** TASK DETAILS **
Where the records hold the string "embedding", show the whole line it sits on.

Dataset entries
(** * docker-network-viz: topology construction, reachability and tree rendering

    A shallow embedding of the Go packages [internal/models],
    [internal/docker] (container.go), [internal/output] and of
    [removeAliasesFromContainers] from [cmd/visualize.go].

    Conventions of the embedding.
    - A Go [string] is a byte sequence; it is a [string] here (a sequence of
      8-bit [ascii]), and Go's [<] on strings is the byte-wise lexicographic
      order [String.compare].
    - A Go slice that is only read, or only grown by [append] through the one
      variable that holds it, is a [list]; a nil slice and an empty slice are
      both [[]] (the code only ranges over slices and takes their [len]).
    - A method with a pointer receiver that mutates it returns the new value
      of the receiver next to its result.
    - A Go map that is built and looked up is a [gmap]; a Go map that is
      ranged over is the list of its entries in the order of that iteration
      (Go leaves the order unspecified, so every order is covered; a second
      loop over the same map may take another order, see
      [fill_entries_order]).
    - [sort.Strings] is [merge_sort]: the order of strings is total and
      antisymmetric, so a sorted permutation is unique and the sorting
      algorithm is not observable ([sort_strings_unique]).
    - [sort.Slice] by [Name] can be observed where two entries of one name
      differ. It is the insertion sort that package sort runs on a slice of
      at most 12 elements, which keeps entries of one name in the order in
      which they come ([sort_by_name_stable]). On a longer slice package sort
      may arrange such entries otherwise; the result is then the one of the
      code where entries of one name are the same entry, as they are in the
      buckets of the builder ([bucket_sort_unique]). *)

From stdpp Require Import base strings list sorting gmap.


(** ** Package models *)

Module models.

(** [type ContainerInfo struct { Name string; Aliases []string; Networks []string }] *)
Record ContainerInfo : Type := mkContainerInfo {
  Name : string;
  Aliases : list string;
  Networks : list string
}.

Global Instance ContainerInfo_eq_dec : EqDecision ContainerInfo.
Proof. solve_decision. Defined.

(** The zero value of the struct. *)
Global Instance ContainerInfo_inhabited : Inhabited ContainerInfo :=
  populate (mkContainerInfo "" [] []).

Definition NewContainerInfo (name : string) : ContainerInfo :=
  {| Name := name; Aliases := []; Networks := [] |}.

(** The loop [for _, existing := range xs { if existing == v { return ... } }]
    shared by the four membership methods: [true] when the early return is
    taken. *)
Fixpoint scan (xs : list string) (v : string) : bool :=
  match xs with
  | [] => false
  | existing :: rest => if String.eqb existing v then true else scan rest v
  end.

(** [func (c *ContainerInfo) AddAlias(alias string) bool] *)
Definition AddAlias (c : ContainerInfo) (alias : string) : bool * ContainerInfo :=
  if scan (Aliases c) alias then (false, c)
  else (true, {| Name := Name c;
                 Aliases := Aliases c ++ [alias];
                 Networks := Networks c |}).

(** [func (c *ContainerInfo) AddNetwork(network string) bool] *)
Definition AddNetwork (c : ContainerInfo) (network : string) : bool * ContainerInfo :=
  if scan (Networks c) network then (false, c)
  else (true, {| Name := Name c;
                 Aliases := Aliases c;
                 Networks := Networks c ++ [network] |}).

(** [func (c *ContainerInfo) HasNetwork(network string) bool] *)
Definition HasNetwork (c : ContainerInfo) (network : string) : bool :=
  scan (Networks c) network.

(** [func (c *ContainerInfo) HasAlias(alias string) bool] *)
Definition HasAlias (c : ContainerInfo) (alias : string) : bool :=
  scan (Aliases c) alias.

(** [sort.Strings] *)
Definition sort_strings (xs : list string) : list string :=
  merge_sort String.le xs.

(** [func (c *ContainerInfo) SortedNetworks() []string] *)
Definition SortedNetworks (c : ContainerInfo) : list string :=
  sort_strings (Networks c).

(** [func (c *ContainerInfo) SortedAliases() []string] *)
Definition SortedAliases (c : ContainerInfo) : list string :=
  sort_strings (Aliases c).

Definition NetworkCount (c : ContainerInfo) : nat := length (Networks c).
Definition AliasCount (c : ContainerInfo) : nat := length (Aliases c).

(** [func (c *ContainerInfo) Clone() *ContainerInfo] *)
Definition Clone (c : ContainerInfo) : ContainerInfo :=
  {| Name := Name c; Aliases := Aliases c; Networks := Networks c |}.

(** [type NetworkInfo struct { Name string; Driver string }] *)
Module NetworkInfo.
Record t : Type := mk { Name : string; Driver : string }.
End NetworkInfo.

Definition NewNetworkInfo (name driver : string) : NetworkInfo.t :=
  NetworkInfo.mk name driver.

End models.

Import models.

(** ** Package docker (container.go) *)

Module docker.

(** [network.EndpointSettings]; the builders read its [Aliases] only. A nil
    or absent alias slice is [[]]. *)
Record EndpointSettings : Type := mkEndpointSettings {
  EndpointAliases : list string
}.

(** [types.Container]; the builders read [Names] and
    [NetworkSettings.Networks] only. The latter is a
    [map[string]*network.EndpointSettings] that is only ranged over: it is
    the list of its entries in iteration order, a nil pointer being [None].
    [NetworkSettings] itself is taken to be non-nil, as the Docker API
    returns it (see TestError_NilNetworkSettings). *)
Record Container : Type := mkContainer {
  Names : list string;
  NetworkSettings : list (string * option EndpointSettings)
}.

** SOLUTION BELOW **
    A shallow embedding of the Go packages [internal/models],
    Conventions of the embedding.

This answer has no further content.